Uwechue, who spoke exclusively to THISDAY Monday in Asaba, said: “What the president has done is commendable, he has shown a spirit of compromise and we think that he has not met the total demands of Labour but he has shifted grounds, so my advice would be that Labour should go back to work while other details would be sorted out if there are more thing they want to be done, but not to continue with the strike which is destroying the economy.”
He stated that: “The president does not own the economy, it’s the population that owns it, and if you destroy it, it’s the population’s property you are destroying, not President Goodluck Jonathan private property.
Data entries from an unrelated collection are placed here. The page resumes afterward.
(** ** PostgreSQL primitives *)

(** Functions of PostgreSQL's [src/common] and [src/port]; their comments are
    the laws. Overflow tests return the flag and the wrapped result. *)
Class PgCore : Type := {
  (** Position of the least significant set bit of a nonzero word. *)
  pg_rightmost_one_pos64 : Z → Z;
  (** Number of set bits. *)
  pg_popcount64 : Z → Z;
  pg_add_s32_overflow : Z → Z → option Z;
  pg_sub_s32_overflow : Z → Z → option Z;
  pg_mul_s32_overflow : Z → Z → option Z;
  pg_add_s64_overflow : Z → Z → option Z;
  murmurhash32 : Z → Z;
  hash_combine : Z → Z → Z;
  (** Size arithmetic of [storage/shmem.h]: an error instead of wrap-around. *)
  add_size : Z → Z → res Z;
  mul_size : Z → Z → res Z;
  (** [n] elements of freshly allocated memory that nothing has written. *)
  palloc_uninit : Z → list Z;
  rightmost_spec w : is_u64 w → w ≠ 0 →
    0 ≤ pg_rightmost_one_pos64 w < 64 ∧
    Z.testbit w (pg_rightmost_one_pos64 w) = true ∧
    ∀ i, i < pg_rightmost_one_pos64 w → Z.testbit w i = false;
  popcount_spec w : is_u64 w → pg_popcount64 w = zlength (bits_of w);
  add_overflow_spec a b : is_s32 a → is_s32 b →
    pg_add_s32_overflow a b = if in_s32 (a + b) then Some (a + b) else None;
  sub_overflow_spec a b : is_s32 a → is_s32 b →
    pg_sub_s32_overflow a b = if in_s32 (a - b) then Some (a - b) else None;
  mul_overflow_spec a b : is_s32 a → is_s32 b →
    pg_mul_s32_overflow a b = if in_s32 (a * b) then Some (a * b) else None;
  add64_overflow_spec a b : in_s64 a = true → in_s64 b = true →
    pg_add_s64_overflow a b = if in_s64 (a + b) then Some (a + b) else None;
  murmurhash32_range v : is_u32 v → is_u32 (murmurhash32 v);
  hash_combine_range a b : is_u32 a → is_u32 b → is_u32 (hash_combine a b);
  add_size_spec a b : is_u64 a → is_u64 b → a + b < 2 ^ 64 → add_size a b = Ok (a + b);
  mul_size_spec a b : is_u64 a → is_u64 b → a * b < 2 ^ 64 → mul_size a b = Ok (a * b);
  palloc_uninit_length n : 0 ≤ n → zlength (palloc_uninit n) = n;
}.

(** A request the allocator grants ([MaxAllocSize] in [utils/memutils.h]);
    a larger one raises an error. *)
Definition MaxAllocSize : Z := 2 ^ 30 - 1.
Definition check_alloc (size : Z) : res unit :=
  raise_if (MaxAllocSize <? size) (Elog "invalid memory alloc request size").

Lemma check_alloc_inv size : check_alloc size = Ok tt → size ≤ MaxAllocSize.
Proof. unfold check_alloc. by destruct (Z.ltb_spec MaxAllocSize size). Qed.

Lemma check_alloc_ok size : size ≤ MaxAllocSize → check_alloc size = Ok tt.
Proof. unfold check_alloc. by destruct (Z.ltb_spec MaxAllocSize size); [lia|]. Qed.

(** ** Bit loops

    [while (rows != 0) { bitno = pg_rightmost_one_pos64(rows); ...; rows = next; }]
    where [next] is [rows & ~bit] or [rows & (rows - 1)], both used by the
    sources.  64 iterations are enough for a 64-bit word; running out of them
    is [Undefined], so a theorem that the loop returns also says it ends. *)
Definition clear_bit (rows bitno : Z) : Z := Z.land rows (not64 (bit64 bitno)).
Definition clear_lowest (rows bitno : Z) : Z := Z.land rows (rows - 1).

Section loops.
Context `{PgCore}.

Fixpoint while_bits {A} (fuel : nat) (next : Z → Z → Z) (rows : Z)
    (body : Z → A → res A) (acc : A) : res A :=
  if rows =? 0 then Ok acc else
  match fuel with
  | O => Undefined
  | S fuel =>
      let bitno := pg_rightmost_one_pos64 rows in
      acc' ← body bitno acc;
      while_bits fuel next (next rows bitno) body acc'
  end.

(** Removing the lowest set bit, the two ways the sources do it. *)
Definition clears_lowest (next : Z → Z → Z) : Prop :=
  ∀ rows, is_u64 rows → rows ≠ 0 →
    is_u64 (next rows (pg_rightmost_one_pos64 rows)) ∧
    ∀ i, Z.testbit (next rows (pg_rightmost_one_pos64 rows)) i =
         Z.testbit rows i && negb (i =? pg_rightmost_one_pos64 rows).

Lemma clear_bit_lowest : clears_lowest clear_bit.
Proof.
  intros rows Hr Hne. destruct (rightmost_spec rows Hr Hne) as (Hb & _ & _).
  unfold clear_bit. split; [auto with words|]. intros i.
  rewrite Z.land_spec, testbit_not64, testbit_bit64 by done.
  destruct (Z.eqb_spec i (pg_rightmost_one_pos64 rows)) as [->|]; simpl.
  - destruct (Z.leb_spec 0 (pg_rightmost_one_pos64 rows)),
      (Z.ltb_spec (pg_rightmost_one_pos64 rows) 64); simpl; try lia.
  - destruct ((0 <=? i) && (i <? 64)) eqn:E; simpl; [done|].
    rewrite andb_false_r, andb_true_r. symmetry. apply testbit_out; [done|].
    intros [? ?]. apply andb_false_iff in E as [E|E]; bool_prop; lia.
Qed.

Lemma clear_lowest_lowest : clears_lowest clear_lowest.
Proof.
  intros rows Hr Hne. destruct (rightmost_spec rows Hr Hne) as (Hb & Hset & Hlow).
  set (b := pg_rightmost_one_pos64 rows) in *.
  destruct (lowest_bit_split rows b) as (q & Hq & Eq & Ep); [apply Hr|lia|done|done|].
  assert (0 < 2 ^ b) by (apply Z.pow_pos_nonneg; lia).
  assert (2 ^ (b + 1) = 2 * 2 ^ b) by (rewrite Z.pow_add_r by lia; lia).
  unfold clear_lowest. split; [apply is_u64_land_l; [done|destruct Hr; lia]|]. intros i.
  rewrite Z.land_spec. destruct (Z.lt_ge_cases i b).
  { rewrite Hlow by lia. done. }
  rewrite Ep, Eq, !testbit_low_high by lia. destruct (Z.eqb_spec i b) as [->|]; simpl.
  - destruct (Z.leb_spec (2 ^ b) (2 ^ b - 1)); [lia|]. by rewrite !andb_false_r.
  - by rewrite andb_true_r, andb_diag.
Qed.

(** One turn of a bit loop takes the head of the list of set bits. *)
Lemma bits_of_step next w :
  clears_lowest next → is_u64 w → w ≠ 0 →
  bits_of w = pg_rightmost_one_pos64 w :: bits_of (next w (pg_rightmost_one_pos64 w)).
Proof.
  intros Hnext Hw Hne. destruct (Hnext w Hw Hne) as [_ Hbits].
  destruct (rightmost_spec w Hw Hne) as (Hb & Hset & Hlow).
  set (b := pg_rightmost_one_pos64 w) in *. unfold bits_of.
  replace 64 with (b + (1 + (63 - b))) by lia.
  rewrite seqZ_app, (seqZ_app _ 1) by lia. rewrite !filter_app, Z.add_0_l.
  rewrite !(list_filter_nil _ (seqZ 0 b)).
  - change (seqZ b 1) with [b]. rewrite !filter_cons, !filter_nil, Hbits, Hset, Z.eqb_refl.
    simpl. f_equal. apply list_filter_iff'. intros i Hi%elem_of_seqZ.
    rewrite Hbits. destruct (Z.eqb_spec i b); [lia|]. by rewrite andb_true_r.
  - apply Forall_forall. intros i Hi%elem_of_seqZ. rewrite Hbits, Hlow by lia. done.
  - apply Forall_forall. intros i Hi%elem_of_seqZ. rewrite Hlow by lia. done.
Qed.

(** A bit loop visits the set bits in ascending order and ends. *)
Lemma while_bits_spec {A} next w (body : Z → A → res A) acc :
  clears_lowest next → is_u64 w →
  while_bits 64 next w body acc = foldM body (bits_of w) acc.
Proof.
  intros Hnext.
  cut (∀ fuel w acc, is_u64 w → (length (bits_of w) ≤ fuel)%nat →
    while_bits fuel next w body acc = foldM body (bits_of w) acc).
  { intros H' Hw. apply H'; [done|]. unfold bits_of.
    pose proof (length_filter (λ i, Z.testbit w i = true) (seqZ 0 64)) as Hl.
    rewrite length_seqZ in Hl. lia. }
  clear w acc. induction fuel as [|fuel IH]; intros w acc Hw Hlen; simpl;
    destruct (Z.eqb_spec w 0) as [->|Hne]; try done.
  - rewrite (bits_of_step next) in Hlen by done. simpl in Hlen. lia.
  - rewrite (bits_of_step next) in Hlen |- * by done. simpl in *.
    destruct (body _ acc) as [acc'| |]; simpl; [|done..].
    apply IH; [by apply Hnext|lia].
Qed.
End loops.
“So we recognise Labour’s right to use strike but normally, strike is suppose to be the last resort, you don’t start with it, its when nothing else works, we are saying that if government has shifted its ground, our advice is that Labour should also shift it ground especially to resume work while they may continue to discuss further details of the needs.”
He described as “heinous crime” the killing of innocent and defenceless people by the Boko Haram sect in some parts of the North and called on the Federal government not only to step up security of lives and property in the country but to also bring to book those found to be behind the atrocious acts.
He further described as “rubbish” the call by Boko Haram sect on Christians, to leave the North , saying the country belongs to all of us, and that Nigeria is a joint venture and as such a Nigerian should be able to leave where he choose to leave. Source: This Day, 17th January 2012.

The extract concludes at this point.